Collected data:
Start of Block

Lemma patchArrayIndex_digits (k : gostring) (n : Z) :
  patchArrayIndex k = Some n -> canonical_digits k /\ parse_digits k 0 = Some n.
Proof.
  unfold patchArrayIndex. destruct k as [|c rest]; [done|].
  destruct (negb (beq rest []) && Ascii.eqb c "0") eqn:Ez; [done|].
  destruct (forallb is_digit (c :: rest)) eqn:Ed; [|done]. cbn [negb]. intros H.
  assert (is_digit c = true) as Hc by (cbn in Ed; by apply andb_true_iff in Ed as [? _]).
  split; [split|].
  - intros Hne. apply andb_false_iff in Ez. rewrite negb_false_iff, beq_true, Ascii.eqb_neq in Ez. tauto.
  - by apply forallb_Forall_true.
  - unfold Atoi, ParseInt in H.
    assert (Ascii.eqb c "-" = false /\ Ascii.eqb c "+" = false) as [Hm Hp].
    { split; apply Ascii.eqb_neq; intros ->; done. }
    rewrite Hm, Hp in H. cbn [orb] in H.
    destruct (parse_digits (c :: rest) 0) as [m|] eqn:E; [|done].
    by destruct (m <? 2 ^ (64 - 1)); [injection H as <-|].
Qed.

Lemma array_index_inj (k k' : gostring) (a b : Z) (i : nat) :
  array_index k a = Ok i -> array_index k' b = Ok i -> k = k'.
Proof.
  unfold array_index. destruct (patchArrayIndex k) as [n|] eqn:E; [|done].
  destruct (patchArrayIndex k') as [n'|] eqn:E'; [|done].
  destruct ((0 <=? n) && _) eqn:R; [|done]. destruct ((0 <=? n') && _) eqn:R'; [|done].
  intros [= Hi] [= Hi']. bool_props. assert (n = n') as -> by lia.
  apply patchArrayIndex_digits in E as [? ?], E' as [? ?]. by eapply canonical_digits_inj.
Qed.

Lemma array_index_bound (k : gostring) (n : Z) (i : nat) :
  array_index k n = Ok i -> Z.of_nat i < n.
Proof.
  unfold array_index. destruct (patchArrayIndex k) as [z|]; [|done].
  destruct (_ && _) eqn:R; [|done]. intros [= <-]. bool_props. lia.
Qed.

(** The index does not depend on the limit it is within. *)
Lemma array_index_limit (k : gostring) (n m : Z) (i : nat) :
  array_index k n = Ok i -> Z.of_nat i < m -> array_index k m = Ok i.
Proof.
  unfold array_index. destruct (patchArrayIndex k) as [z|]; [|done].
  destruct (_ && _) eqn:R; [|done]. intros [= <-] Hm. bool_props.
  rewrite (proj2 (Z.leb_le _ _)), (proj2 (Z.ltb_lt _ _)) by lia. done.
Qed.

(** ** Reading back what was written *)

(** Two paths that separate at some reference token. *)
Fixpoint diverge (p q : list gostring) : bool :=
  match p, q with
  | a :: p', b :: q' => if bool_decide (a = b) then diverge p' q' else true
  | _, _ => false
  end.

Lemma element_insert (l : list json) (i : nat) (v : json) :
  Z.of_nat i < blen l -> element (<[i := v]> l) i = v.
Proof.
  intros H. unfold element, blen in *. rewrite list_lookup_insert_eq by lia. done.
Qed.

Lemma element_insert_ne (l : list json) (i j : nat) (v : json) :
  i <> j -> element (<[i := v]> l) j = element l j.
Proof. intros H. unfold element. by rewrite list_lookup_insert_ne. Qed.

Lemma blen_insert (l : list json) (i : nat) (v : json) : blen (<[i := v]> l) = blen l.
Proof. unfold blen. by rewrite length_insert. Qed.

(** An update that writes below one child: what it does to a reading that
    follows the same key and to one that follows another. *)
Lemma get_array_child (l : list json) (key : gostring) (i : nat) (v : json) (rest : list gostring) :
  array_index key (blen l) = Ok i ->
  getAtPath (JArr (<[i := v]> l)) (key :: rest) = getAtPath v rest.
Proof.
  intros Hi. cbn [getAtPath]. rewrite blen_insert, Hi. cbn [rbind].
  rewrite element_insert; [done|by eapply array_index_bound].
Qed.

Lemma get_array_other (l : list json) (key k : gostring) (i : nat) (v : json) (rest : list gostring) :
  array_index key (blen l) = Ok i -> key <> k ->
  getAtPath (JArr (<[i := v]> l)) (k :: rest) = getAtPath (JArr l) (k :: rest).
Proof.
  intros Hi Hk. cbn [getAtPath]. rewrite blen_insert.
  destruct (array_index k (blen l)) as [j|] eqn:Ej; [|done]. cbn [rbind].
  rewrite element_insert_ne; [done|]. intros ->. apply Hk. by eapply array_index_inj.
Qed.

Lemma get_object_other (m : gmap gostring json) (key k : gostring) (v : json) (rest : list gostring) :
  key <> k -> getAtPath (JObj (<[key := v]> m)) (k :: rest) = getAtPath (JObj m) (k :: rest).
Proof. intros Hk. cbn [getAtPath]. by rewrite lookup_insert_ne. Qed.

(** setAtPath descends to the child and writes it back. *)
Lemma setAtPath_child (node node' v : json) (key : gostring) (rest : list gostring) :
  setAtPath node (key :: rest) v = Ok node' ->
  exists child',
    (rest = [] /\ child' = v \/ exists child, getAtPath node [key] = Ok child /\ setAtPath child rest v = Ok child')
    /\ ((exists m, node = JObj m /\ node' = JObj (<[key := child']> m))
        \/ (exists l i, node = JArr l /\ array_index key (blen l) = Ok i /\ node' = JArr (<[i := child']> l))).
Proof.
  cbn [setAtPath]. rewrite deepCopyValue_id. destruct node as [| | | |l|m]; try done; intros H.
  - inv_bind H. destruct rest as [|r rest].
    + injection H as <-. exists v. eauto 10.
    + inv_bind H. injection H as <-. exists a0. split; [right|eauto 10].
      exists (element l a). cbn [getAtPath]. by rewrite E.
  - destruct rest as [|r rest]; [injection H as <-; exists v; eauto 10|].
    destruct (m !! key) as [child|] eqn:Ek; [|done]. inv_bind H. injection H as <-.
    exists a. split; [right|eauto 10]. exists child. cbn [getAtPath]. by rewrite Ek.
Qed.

End of Block
Start of Block

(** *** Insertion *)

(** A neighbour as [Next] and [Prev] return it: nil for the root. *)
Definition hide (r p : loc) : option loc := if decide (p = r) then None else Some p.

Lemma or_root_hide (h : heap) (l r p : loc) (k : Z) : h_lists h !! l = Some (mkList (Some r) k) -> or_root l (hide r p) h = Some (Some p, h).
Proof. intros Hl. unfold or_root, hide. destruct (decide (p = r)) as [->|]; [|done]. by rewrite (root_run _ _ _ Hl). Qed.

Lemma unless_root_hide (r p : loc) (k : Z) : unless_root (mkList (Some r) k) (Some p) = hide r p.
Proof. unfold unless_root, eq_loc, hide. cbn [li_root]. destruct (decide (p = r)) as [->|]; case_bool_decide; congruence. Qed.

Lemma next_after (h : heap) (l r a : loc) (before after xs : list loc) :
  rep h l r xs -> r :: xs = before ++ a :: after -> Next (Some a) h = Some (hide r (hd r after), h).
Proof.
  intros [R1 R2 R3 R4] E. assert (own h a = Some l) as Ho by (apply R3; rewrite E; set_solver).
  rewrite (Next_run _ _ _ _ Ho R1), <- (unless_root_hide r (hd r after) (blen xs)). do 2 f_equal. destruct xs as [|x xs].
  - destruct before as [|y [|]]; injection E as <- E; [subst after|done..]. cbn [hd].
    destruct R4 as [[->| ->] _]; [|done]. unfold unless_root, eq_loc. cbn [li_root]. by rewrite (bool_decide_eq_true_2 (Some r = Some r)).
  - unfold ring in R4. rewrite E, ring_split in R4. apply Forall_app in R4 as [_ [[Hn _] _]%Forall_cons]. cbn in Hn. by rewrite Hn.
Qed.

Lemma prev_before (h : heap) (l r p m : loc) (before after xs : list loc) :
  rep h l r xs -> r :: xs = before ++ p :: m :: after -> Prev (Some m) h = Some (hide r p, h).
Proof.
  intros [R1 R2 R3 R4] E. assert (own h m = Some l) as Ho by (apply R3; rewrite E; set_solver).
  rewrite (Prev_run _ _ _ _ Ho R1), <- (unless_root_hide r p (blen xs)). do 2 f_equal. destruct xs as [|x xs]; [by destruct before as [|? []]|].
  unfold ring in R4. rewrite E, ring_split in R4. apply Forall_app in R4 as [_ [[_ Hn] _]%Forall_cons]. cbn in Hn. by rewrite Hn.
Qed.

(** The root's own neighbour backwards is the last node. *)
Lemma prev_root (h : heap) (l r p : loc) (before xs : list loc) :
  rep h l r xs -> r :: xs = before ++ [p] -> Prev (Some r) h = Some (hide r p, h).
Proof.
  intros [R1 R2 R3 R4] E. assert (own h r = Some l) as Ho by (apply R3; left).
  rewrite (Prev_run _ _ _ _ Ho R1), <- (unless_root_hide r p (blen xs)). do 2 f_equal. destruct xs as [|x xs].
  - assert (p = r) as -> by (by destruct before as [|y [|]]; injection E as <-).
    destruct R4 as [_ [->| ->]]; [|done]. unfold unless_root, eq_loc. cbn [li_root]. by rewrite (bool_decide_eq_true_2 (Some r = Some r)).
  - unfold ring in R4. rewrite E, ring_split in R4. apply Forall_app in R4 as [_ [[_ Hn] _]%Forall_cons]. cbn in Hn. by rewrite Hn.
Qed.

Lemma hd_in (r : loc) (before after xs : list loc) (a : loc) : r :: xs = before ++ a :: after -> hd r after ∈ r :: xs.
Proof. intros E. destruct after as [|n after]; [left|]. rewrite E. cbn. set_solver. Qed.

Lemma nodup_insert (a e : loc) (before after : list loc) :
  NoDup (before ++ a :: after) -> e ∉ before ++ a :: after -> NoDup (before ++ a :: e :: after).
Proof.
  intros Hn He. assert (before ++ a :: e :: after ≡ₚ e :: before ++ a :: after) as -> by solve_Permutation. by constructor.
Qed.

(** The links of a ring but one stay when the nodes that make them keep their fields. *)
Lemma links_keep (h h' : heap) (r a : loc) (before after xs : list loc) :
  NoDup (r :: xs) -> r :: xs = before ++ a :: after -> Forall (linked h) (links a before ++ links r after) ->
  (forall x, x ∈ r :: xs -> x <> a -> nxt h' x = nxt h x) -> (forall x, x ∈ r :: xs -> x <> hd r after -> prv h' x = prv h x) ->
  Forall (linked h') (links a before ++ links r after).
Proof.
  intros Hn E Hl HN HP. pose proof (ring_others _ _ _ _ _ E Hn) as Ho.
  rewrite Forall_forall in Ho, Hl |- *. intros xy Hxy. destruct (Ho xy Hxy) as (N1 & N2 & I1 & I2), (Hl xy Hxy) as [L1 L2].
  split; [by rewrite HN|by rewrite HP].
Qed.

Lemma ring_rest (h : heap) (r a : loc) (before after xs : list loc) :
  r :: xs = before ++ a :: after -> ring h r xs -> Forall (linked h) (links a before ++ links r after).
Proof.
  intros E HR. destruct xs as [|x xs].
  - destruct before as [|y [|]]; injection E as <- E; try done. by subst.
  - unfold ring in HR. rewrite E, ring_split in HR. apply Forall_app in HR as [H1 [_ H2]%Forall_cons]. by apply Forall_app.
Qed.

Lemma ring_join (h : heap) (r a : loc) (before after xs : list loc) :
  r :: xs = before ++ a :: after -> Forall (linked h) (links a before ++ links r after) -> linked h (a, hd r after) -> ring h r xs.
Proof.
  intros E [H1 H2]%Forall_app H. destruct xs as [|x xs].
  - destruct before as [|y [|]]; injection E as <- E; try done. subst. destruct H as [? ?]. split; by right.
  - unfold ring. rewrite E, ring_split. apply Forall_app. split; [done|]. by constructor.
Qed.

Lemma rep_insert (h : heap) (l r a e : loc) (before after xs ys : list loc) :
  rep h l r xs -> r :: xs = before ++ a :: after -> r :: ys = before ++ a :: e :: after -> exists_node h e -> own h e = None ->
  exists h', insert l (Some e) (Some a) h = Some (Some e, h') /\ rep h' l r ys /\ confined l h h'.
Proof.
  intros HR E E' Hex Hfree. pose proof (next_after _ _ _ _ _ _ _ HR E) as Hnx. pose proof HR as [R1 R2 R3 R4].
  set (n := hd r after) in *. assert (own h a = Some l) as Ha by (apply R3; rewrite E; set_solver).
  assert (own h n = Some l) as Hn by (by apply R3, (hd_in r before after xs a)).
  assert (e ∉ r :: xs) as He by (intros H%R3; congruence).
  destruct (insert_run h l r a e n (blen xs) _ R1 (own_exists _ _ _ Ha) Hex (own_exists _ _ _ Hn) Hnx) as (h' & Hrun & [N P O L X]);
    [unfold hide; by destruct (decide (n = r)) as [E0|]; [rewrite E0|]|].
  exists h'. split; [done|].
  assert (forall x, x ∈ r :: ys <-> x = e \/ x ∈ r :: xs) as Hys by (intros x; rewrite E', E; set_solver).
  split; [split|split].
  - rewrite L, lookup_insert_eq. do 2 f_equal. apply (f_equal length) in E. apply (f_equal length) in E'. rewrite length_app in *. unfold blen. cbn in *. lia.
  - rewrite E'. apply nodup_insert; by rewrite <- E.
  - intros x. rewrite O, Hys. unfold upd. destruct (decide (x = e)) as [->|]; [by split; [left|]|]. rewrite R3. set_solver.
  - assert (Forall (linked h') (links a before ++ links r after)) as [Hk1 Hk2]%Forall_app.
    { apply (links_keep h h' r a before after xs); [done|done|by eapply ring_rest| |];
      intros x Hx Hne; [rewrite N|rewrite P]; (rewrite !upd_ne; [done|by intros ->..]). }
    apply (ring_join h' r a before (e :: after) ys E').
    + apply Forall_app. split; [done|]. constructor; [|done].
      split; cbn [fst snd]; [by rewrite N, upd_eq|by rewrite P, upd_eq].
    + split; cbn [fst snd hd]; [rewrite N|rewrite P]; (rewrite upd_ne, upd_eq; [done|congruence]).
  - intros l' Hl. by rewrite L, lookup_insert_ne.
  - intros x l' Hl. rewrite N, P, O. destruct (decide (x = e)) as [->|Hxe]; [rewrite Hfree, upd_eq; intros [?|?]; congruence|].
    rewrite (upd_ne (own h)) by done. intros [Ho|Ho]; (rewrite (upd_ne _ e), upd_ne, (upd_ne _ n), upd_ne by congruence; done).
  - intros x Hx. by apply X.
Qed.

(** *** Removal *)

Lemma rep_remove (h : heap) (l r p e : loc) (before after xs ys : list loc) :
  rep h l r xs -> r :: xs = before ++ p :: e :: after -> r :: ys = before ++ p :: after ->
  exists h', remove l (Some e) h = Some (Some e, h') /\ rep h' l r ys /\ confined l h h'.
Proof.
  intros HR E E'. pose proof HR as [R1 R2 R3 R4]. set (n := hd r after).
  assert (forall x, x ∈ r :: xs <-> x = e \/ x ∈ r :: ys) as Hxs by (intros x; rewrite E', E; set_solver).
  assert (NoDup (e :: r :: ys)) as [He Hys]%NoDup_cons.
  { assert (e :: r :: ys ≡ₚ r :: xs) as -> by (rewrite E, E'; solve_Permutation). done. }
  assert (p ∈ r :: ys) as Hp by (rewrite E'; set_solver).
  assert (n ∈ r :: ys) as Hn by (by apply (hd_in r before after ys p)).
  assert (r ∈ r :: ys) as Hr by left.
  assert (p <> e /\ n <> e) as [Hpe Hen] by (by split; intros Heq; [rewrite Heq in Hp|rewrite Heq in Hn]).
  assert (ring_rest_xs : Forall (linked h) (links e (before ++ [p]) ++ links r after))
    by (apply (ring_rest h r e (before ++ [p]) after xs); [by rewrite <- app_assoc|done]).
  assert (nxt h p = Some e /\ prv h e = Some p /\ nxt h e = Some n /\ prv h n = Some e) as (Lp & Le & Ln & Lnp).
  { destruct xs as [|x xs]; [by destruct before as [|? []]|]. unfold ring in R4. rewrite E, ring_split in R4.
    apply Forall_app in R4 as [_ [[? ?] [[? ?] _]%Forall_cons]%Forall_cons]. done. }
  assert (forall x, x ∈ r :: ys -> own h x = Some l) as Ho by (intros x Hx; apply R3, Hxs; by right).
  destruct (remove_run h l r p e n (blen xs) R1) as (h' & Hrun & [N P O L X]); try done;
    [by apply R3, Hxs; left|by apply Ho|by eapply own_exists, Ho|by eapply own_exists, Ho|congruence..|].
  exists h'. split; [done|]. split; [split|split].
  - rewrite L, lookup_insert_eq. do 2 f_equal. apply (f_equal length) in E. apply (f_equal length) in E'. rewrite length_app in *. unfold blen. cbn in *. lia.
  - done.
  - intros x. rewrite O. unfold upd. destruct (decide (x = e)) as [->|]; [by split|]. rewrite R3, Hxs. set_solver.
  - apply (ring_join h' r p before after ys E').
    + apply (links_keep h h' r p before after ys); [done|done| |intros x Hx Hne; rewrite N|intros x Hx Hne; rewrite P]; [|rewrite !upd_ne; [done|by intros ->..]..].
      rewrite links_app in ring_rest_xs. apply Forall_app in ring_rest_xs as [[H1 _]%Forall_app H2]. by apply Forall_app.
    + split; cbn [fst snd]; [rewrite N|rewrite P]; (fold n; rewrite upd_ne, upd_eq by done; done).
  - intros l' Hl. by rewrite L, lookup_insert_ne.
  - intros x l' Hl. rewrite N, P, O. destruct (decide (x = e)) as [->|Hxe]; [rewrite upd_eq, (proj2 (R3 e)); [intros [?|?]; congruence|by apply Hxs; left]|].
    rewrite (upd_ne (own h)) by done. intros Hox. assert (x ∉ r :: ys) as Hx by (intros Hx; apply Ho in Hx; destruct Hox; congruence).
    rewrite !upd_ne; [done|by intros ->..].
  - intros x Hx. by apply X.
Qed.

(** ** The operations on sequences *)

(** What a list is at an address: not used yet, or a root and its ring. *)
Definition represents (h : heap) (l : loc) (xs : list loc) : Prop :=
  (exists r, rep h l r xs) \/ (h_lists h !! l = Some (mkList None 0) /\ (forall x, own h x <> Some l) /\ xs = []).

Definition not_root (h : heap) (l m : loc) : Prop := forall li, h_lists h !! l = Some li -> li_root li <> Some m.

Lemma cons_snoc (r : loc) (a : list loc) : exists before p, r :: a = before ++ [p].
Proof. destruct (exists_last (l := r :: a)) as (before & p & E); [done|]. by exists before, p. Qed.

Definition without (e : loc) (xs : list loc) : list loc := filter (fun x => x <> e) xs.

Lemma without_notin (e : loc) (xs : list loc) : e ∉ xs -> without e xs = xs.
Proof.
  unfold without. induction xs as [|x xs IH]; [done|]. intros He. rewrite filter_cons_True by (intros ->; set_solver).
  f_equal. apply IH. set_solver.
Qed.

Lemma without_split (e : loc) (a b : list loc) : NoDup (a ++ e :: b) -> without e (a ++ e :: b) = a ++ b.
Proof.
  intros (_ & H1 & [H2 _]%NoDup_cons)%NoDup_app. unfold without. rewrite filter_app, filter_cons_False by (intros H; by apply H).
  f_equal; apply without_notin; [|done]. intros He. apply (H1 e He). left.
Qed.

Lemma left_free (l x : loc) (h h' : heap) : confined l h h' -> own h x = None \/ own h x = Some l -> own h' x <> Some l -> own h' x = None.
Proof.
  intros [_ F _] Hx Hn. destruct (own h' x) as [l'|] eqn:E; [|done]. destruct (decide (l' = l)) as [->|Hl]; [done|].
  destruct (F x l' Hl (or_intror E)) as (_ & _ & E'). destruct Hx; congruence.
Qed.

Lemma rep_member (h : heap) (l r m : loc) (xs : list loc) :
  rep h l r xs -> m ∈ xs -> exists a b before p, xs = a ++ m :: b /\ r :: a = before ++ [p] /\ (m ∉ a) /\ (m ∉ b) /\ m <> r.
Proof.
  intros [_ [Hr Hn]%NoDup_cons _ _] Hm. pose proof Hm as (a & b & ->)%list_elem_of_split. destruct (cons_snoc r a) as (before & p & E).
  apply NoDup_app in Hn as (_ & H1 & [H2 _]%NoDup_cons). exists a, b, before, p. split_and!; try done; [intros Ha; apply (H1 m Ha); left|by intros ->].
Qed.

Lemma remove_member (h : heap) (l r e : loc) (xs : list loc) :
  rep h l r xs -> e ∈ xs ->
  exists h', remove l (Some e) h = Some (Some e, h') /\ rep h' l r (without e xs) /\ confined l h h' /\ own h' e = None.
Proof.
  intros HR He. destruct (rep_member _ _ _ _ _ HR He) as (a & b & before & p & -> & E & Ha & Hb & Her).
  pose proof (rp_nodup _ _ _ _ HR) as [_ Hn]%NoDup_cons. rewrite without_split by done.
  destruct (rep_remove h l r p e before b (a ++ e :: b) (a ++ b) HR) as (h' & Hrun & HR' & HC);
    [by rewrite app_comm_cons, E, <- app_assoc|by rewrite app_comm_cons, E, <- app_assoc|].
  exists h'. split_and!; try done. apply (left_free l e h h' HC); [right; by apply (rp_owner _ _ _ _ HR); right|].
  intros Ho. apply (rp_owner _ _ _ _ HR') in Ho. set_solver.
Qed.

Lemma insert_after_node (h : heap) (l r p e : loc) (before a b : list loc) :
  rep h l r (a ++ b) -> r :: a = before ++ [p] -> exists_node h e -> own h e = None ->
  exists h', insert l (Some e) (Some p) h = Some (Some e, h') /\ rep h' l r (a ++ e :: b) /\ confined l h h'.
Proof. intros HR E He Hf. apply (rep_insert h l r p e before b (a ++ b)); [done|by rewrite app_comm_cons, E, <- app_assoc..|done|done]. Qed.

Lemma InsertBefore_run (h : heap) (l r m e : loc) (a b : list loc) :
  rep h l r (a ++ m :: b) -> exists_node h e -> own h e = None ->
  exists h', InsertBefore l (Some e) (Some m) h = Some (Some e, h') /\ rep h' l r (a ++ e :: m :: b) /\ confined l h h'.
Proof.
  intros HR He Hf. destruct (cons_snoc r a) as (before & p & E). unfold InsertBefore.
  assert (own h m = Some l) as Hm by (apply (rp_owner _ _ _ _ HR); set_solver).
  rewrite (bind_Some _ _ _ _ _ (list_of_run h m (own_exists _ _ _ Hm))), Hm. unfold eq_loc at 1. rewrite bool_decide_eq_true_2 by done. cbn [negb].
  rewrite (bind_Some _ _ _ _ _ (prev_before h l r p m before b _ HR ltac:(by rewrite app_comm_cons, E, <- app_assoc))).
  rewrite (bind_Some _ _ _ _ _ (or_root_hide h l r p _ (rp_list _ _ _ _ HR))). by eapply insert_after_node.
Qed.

End of Block

Your instructions: Using the entries above, output exactly the lines between the line holding "- intros Hne." and the line holding "destruct (patchArrayIndex k')", end lines included, and nothing more.

Answer to the problem:
  - intros Hne. apply andb_false_iff in Ez. rewrite negb_false_iff, beq_true, Ascii.eqb_neq in Ez. tauto.
  - by apply forallb_Forall_true.
  - unfold Atoi, ParseInt in H.
    assert (Ascii.eqb c "-" = false /\ Ascii.eqb c "+" = false) as [Hm Hp].
    { split; apply Ascii.eqb_neq; intros ->; done. }
    rewrite Hm, Hp in H. cbn [orb] in H.
    destruct (parse_digits (c :: rest) 0) as [m|] eqn:E; [|done].
    by destruct (m <? 2 ^ (64 - 1)); [injection H as <-|].
Qed.

Lemma array_index_inj (k k' : gostring) (a b : Z) (i : nat) :
  array_index k a = Ok i -> array_index k' b = Ok i -> k = k'.
Proof.
  unfold array_index. destruct (patchArrayIndex k) as [n|] eqn:E; [|done].
  destruct (patchArrayIndex k') as [n'|] eqn:E'; [|done].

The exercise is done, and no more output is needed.